Here are the top stories we’ll be watching this week. The US Fed decides its next move on interest rates. The UK’s Conservative party moves closer to deciding a new leader and prime minister. First, the US Federal Reserve comes out with its latest interest rate decision later this week in the face of a weakening jobs market, and continuing fallout from the trade war between China and the US.
Now, people in the markets are not expecting there to be a cut from the current rate of 2 and 1/4 per cent to 2 and 1/2 per cent, but they are expecting cuts in subsequent meetings. By January, they’re expecting three cuts. One is because there are signs that the US economy is slowing. There are still jobs growing in the US – 75,000.
But that was a lot worse than expected. And inflation, underlying inflation, is weaker than expected. The progress on that will be seen at the end of the month from the 28th and 29th of June at the G20 meeting in Japan, in Osaka, where President Trump will meet President Xi of China. And there might or might not be a deal, but it’s after that that I think we’ll get more sense of exactly where the global and the US economies are going.
At the heart of the interest in the leadership election is Brexit, and what each candidate proposes to do about leaving the European Union, and whether they plan to stick to a departure date of October 31 this year. After the first rounds of voting and the first TV debate, MPs will further whittle down the list to try and get down to those final two candidates, who will then go in front of the Tory party grassroots membership. Boris Johnson remains the clear front-runner to succeed Theresa May later this summer. So the battle is on for the all-important second place to go up against him when the party members vote.
Well, Mr Johnson is equivocated, saying that the UK should leave at the end of October, but has also said he doesn’t want a no-deal Brexit. At this point in the race, the obvious second place on that ballot paper will go to somebody who is taking a slightly softer Brexit position. Turkey’s to rerun a critical election in Istanbul for a new man, next Sunday. Whatever the outcome, the election will further deepen concerns about the growing authoritarianism of Turkey under President Recep Tayyip Erdogan.
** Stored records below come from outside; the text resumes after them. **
(** * rich-ls: a directory tree lister

    A shallow embedding of [rich-ls.py]: the resolution of [.gitignore]
    rules ([load_gitignore_patterns]), the recursive walker
    ([walk_directory]) and the command entry point ([main]), together with
    the properties of the traversal: depth limiting, ordering, hidden-file
    filtering, exclusion globs and ignore rules.

    The filesystem is a finite tree of entries, each directory listing kept
    in the order in which the operating system enumerates it.  The
    libraries the script calls ([fnmatch], [pathspec], [str.lower],
    [pathlib]'s [resolve] and [suffix]) are collaborators held in a class;
    every theorem holds for all of their implementations.  The loop of
    [load_gitignore_patterns] and the recursion of [walk_directory] run on
    fuel, and the theorems give the fuel that is enough. *)

From Stdlib Require Import List String Ascii ZArith Bool Lia Permutation Sorted.
Import ListNotations.
Local Open Scope string_scope.
Local Open Scope Z_scope.
Local Open Scope list_scope.

Set Implicit Arguments.
Set Warnings "-register-all".

(** ** Paths *)

(** A [pathlib.Path] in absolute form: the components below the filesystem
    root, the root itself being the empty list. *)
Definition Path := list string.

(** [p / name] *)
Definition joinpath (p : Path) (name : string) : Path := p ++ [name].
Notation "p </> n" := (joinpath p n) (at level 40, left associativity).

(** [p.parent]; the parent of the filesystem root is the root. *)
Definition parent (p : Path) : Path := removelast p.
(** The connection entering a state: when its start completes, the
    notifications that waited for it go out in the order they were issued;
    when it stops, they are given up. *)
Definition enter (s : State) (c : t) : t :=
  match s with
  | Running => mk Running (notificationHandlers c) (sent c ++ pending c) []
  | Starting => mk Starting (notificationHandlers c) (sent c) (pending c)
  | Stopped => mk Stopped (notificationHandlers c) (sent c) []
  end.
End LanguageClient.

(** ** Code lenses *)

Module Command.
Record t : Type := mk {
  title : string;
  command : string;
  tooltip : string;
  arguments : list Z
}.
End Command.

Module AgentLens.
Record t : Type := mk {
  range : Range;
  command : option Command.t;
  id : Z
}.

(** [new AgentLens(range, agent, command)] *)
Definition new (range : Range) (agent : Agent.t) (command : Command.t) : t :=
  mk range (Some command) (Agent.id agent).
End AgentLens.

#[global] Instance Command_eq_dec : EqDecision Command.t.
Proof. solve_decision. Defined.

#[global] Instance AgentLens_eq_dec : EqDecision AgentLens.t.
Proof. solve_decision. Defined.

Definition DEFAULT_PORT : Z := 7797.

(** What became of an inbound notification: a registered handler ran (and
    returned or threw), or no handler is registered for its method, in
    which case no code of the client runs. *)
Inductive Delivery : Type :=
| Handled (r : result unit)
| Unhandled.

(** How far an operation that waits for the environment has got: it has
    returned (or thrown), or it is still waiting for the port. *)
Inductive Completion : Type :=
| Returned (r : result unit)
| Waiting.

(** Inbound notifications of the backend. *)
Inductive Inbound : Type :=
| MorphProgress (params : RunAgentProgress.t)        (* morph/progress *)
| MorphChatProgress (progress : ChatAgentProgress).  (* morph/chat_progress *)

Definition method_of (n : Inbound) : string :=
  match n with
  | MorphProgress _ => "morph/progress"
  | MorphChatProgress _ => "morph/chat_progress"
  end.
Istanbul already had a mayoral election just over two months ago. That contest was won by Ekrem Imamoglu. A hitherto little-known figure, he was fielded as a unity candidate by the opposition. His victory brought an end to a 25-year dominance of the city by President Recep Tayyip Erdogan and his ruling party.
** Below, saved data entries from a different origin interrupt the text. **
(** * Expense manager: the expense store and its query functions

    A shallow embedding of [src/project/src/context/ExpenseContext.tsx]
    (the [ExpenseProvider] component: the load and save effects,
    [addExpense], [getFilteredExpenses], [getMonthlyExpensesByCategory])
    together with the parts of the platform it calls: the ECMAScript
    [Date] object, [Math.min] and [Math.max], [JSON.parse] and
    [JSON.stringify], and the [date-fns] helpers [startOfMonth],
    [endOfMonth], [startOfDay], [subDays] and [addMonths].

    Conventions of the model.
    - A [Date] is its time value: [Some t] for [t] milliseconds since the
      epoch, [None] for an Invalid Date (time value NaN).  Date
      arithmetic is done on unbounded integers: the clip of ECMAScript
      time values to 8.64e15 ms around the epoch is not modelled.
    - Local time is UTC shifted by a constant offset [LocalTZA]
      (milliseconds); daylight-saving transitions are not modelled.
    - [amount] is an integer: the model covers amounts whose sums are
      exact in the number type of the platform.
    - The [while] loop of [getMonthlyExpensesByCategory] runs on fuel;
      the statements about it give the fuel that suffices.
    - The text in the storage slot is given by what [JSON.parse] makes of
      it; the text of a date inside it is a string, written by
      [toISOString] and read by [Date.parse]. *)

From Stdlib Require Import ZArith List Lia Bool String Ascii DecimalString.
Import ListNotations.
Local Open Scope Z_scope.

(* ================================================================= *)
(** ** ECMAScript time values (ECMA-262, "Time Values and Time Range") *)

Module ES.

Definition msPerDay : Z := 86400000.
Definition msPerHour : Z := 3600000.
Definition msPerMinute : Z := 60000.
Definition msPerSecond : Z := 1000.

Definition Day (t : Z) : Z := t / msPerDay.
Definition TimeWithinDay (t : Z) : Z := t mod msPerDay.

Definition DaysInYear (y : Z) : Z :=
  if negb (y mod 4 =? 0) then 365
  else if negb (y mod 100 =? 0) then 366
  else if negb (y mod 400 =? 0) then 365
  else 366.

Definition DayFromYear (y : Z) : Z :=
  365 * (y - 1970) + (y - 1969) / 4 - (y - 1901) / 100 + (y - 1601) / 400.

(** "The largest integer y such that DayFromYear(y) <= d": a first guess
    from the mean length of a year, corrected by one in either
    direction ([YearFromDay_spec] shows that this is that year). *)
Definition YearFromDay (d : Z) : Z :=
  let y := 1970 + (400 * d) / 146097 in
  if DayFromYear (y + 1) <=? d then y + 1
  else if DayFromYear y <=? d then y
  else y - 1.

Definition YearFromTime (t : Z) : Z := YearFromDay (Day t).

Definition LeapFlag (y : Z) : Z := if DaysInYear y =? 366 then 1 else 0.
Mr Imamoglu’s party refused to accept the result. They said that it was marred by irregularities and fraud. And the country’s high electoral board ultimately agreed and called a rerun of the election. The same candidates are running again – Ekrem Imamoglu for the opposition and Binali Yildirim, a former prime minister, for the ruling party.
The polls, so far, put either of the two candidates neck and neck, or they put Imamoglu, who’s gained hugely in prominence and popularity, ahead. Not only does he face a flagging economy, but he also faces rising tensions with the United States. And perhaps, most importantly, growing discontent within his own party. Defeat, a second time here in Istanbul, could raise new questions about the president’s legitimacy and his control of his own party.
The most recent quarterly earnings figures from Barnes & Noble this Thursday will help indicate what state the bookseller is in. Analysts expect the company will report adjusted earnings of $0.24 a share on revenues of $759m. They’ll also keep an eye on other items like cash flow. Now, Elliott agreed to buy the bookstore, which was the first victim of Amazon’s attack on physical retail stores in the US.